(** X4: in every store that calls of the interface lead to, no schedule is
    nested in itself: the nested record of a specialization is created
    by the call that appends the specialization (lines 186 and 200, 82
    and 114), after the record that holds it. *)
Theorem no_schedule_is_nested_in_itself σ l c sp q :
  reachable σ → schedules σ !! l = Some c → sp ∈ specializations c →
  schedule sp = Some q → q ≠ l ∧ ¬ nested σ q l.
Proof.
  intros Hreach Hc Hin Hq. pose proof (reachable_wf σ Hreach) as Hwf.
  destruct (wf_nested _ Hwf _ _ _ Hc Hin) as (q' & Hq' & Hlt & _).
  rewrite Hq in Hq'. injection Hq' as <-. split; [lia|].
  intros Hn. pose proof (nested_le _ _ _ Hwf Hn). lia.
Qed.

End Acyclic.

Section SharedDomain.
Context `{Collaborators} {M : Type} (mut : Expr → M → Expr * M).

--

Exact copies of every record above are required.

(** X4: in every store that calls of the interface lead to, no schedule is
    nested in itself: the nested record of a specialization is created
    by the call that appends the specialization (lines 186 and 200, 82
    and 114), after the record that holds it. *)
Theorem no_schedule_is_nested_in_itself σ l c sp q :
  reachable σ → schedules σ !! l = Some c → sp ∈ specializations c →
  schedule sp = Some q → q ≠ l ∧ ¬ nested σ q l.
Proof.
  intros Hreach Hc Hin Hq. pose proof (reachable_wf σ Hreach) as Hwf.
  destruct (wf_nested _ Hwf _ _ _ Hc Hin) as (q' & Hq' & Hlt & _).
  rewrite Hq in Hq'. injection Hq' as <-. split; [lia|].
  intros Hn. pose proof (nested_le _ _ _ Hwf Hn). lia.
Qed.

End Acyclic.

Section SharedDomain.
Context `{Collaborators} {M : Type} (mut : Expr → M → Expr * M).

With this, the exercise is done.